I would love to find an old polaroid from the late '60's of our English Bulldog riding a tricycle for this article and as fun loving, docile and affectionate as our old Polly was she couldn't keep up with a lot of activities such as mountain biking. Years later in my early twenties I found myself living with a black Labrador Retriever that my stoned out brother simply couldn't find the energy to care for. Perhaps he should have put the bong down but that's another story, or not. My brother had named him Peter and would send me paw printed letters showing the dog's growth while I was in boot camp for the Coast Guard.
After being stationed in Neah Bay, Washington I found so many opportunities for mountain biking, quiet dirt roads offered casual scenic bike routes to bike on the wilderness beaches and a town with no traffic lights and only one stop sign is a mountain biking haven. It was an ideal environment to have a dog and our Captain at the time agreed to let Peter stay on as the station mascot making it so much easier to keep Peter from being cooped up in the barracks. A few years later Peter met another Black Lab mix while we were camping in the Lena Creek Wilderness area on the Olympic Peninsula in Washington state. She was a magnificently agile dog who after finding her starving in the woods pregnant at what the veterinarian approximated to be nine months old, she had to have her puppies aborted and lived a long healthy life with me and Pete.

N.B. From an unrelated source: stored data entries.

(** The test [updateApartment] applies to each numeric field. *)
Definition refused_number (v : value) : bool :=
  truthy v && (negb (typeof_number v) || js_le v 0).

(** Some apartment has unit number [v], in the sense of [===]. *)
Definition unit_taken (w : world) (v : value) : Prop :=
  ∃ id d, apartments w !! id = Some d
          ∧ strict_eq (prop d "unitNumber") v = true.

(** Some apartment other than [apartmentId] has unit number [v]. *)
Definition unit_taken_by_other (w : world) (apartmentId : string) (v : value)
  : Prop :=
  ∃ id d, apartments w !! id = Some d ∧ id ≠ apartmentId
          ∧ strict_eq (prop d "unitNumber") v = true.

(** The document [createApartment] builds at clock reading [t]. *)
Definition new_apartment (apartmentData : document) (t : nat) : document :=
  spread apartmentData
    (obj [("status", VStr "available");
          ("currentOccupants", VNum 0);
          ("createdAt", VTime (clock t));
          ("updatedAt", VTime (clock (S t)))]).

Definition MissingRequiredFields : exn :=
  Error "Missing required fields: unitNumber, rooms, monthlyRent, maxOccupants".
Definition InvalidNumericValues : exn :=
  Error "Invalid numeric values: rooms, monthlyRent, and maxOccupants must be positive numbers".
Definition UnitNumberExists : exn :=
  Error "Apartment with this unit number already exists".

(** The ways a call [createApartment apartmentData] started in [w] can
    end. *)
Inductive create_run (w : world) (apartmentData : document)
  : result document → world → Prop :=
  | create_missing w' :
      missing_required apartmentData = true →
      untouched w w' →
      create_run w apartmentData (Throw MissingRequiredFields) w'
  | create_invalid w' :
      missing_required apartmentData = false →
      invalid_numbers apartmentData = true →
      untouched w w' →
      create_run w apartmentData (Throw InvalidNumericValues) w'
  | create_duplicate w' :
      missing_required apartmentData = false →
      invalid_numbers apartmentData = false →
      unit_taken w (prop apartmentData "unitNumber") →
      unchanged w w' →
      create_run w apartmentData (Throw UnitNumberExists) w'
  | create_rejected_data e w' :
      missing_required apartmentData = false →
      invalid_numbers apartmentData = false →
      ¬ unit_taken w (prop apartmentData "unitNumber") →
      parse_data (new_apartment apartmentData (ticks w)) = Throw e →
      unchanged w w' →
      create_run w apartmentData (Throw e) w'
  | create_id_taken d w' :
      missing_required apartmentData = false →
      invalid_numbers apartmentData = false →
      ¬ unit_taken w (prop apartmentData "unitNumber") →
      parse_data (new_apartment apartmentData (ticks w)) = Ok d →
      is_Some (apartments w !! auto_id (ids w)) →
      db w' = db w →
      create_run w apartmentData (Throw (FirebaseError "already-exists")) w'
  | create_done d w' :
      missing_required apartmentData = false →
      invalid_numbers apartmentData = false →
      ¬ unit_taken w (prop apartmentData "unitNumber") →
      parse_data (new_apartment apartmentData (ticks w)) = Ok d →
      apartments w !! auto_id (ids w) = None →
      db w' = <["apartments" := <[auto_id (ids w) := d]> (apartments w)]> (db w) →
      the_writes w' = the_writes w ++ [OpAdd "apartments" (auto_id (ids w)) d] →
      create_run w apartmentData
        (Ok (spread (obj [("id", VStr (auto_id (ids w)))])
               (new_apartment apartmentData (ticks w)))) w'.

(** The ways a call [updateApartment apartmentId updateData] started in
    [w] can end; [t] is the clock reading of the update. *)
Inductive update_run (w : world) (apartmentId : string) (updateData : document)
  : result document → world → Prop :=
  | update_not_found w' :
      apartments w !! apartmentId = None →
      unchanged w w' →
      update_run w apartmentId updateData (Throw ApartmentNotFound) w'
  | update_invalid apt field msg w' :
      apartments w !! apartmentId = Some apt →
      (field, msg) ∈ [("floor", "Invalid floor number");
                      ("rooms", "Invalid number of rooms");
                      ("monthlyRent", "Invalid monthly rent");
                      ("maxOccupants", "Invalid maximum occupants")] →
      refused_number (prop updateData field) = true →
      unchanged w w' →
      update_run w apartmentId updateData (Throw (Error msg)) w'
  | update_duplicate apt w' :
      apartments w !! apartmentId = Some apt →
      (∀ field, field ∈ ["floor"; "rooms"; "monthlyRent"; "maxOccupants"] →
         refused_number (prop updateData field) = false) →
      truthy (prop updateData "unitNumber") = true →
      unit_taken_by_other w apartmentId (prop updateData "unitNumber") →
      unchanged w w' →
      update_run w apartmentId updateData (Throw UnitNumberExists) w'
  | update_rejected_data apt e w' :
      apartments w !! apartmentId = Some apt →
      (∀ field, field ∈ ["floor"; "rooms"; "monthlyRent"; "maxOccupants"] →
         refused_number (prop updateData field) = false) →
      (truthy (prop updateData "unitNumber") = true →
         ¬ unit_taken_by_other w apartmentId (prop updateData "unitNumber")) →
      parse_data (spread updateData
                    (obj [("updatedAt", VTime (clock (ticks w)))])) = Throw e →
      unchanged w w' →
      update_run w apartmentId updateData (Throw e) w'
  | update_done apt d w' :
      apartments w !! apartmentId = Some apt →
      (∀ field, field ∈ ["floor"; "rooms"; "monthlyRent"; "maxOccupants"] →
         refused_number (prop updateData field) = false) →
      (truthy (prop updateData "unitNumber") = true →
         ¬ unit_taken_by_other w apartmentId (prop updateData "unitNumber")) →
      parse_data (spread updateData
                    (obj [("updatedAt", VTime (clock (ticks w)))])) = Ok d →
      db w' = <["apartments" := <[apartmentId := d ∪ apt]> (apartments w)]> (db w) →
      the_writes w' = the_writes w ++ [OpUpdate "apartments" apartmentId d] →
      update_run w apartmentId updateData
        (Ok (spread (obj [("id", VStr apartmentId)])
               (spread updateData
                  (obj [("updatedAt", VTime (clock (ticks w)))])))) w'.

Yep, there's lots of information on the Catahoula Mountain Cur from Louisiana and sure sounds like a mountain biker's dog to me. When he was little he patiently allowed me to put him in a pet carrier, which I placed into a single wheeled bike trailer and after a block or two he didn't seem to like it much as I could feel him throwing a mild fit causing the trailer to do some fish tailing. We didn't try that again as he grew to just about sixty pounds and doesn't fit in a pet carrier for my bike trailer. As this type of dog needs to run a couple hours a day or so he's now a fun trail riding, bike camping buddy. We practiced this racing each other on the single track around the dome workshop and after several attempts by him to bite my shin I gave him a love tap with my front rack and he has settled down knowing not to bite me when I ride. This was a recent topic at MTBR Forums and thought I'd give my good buddy a "blog about".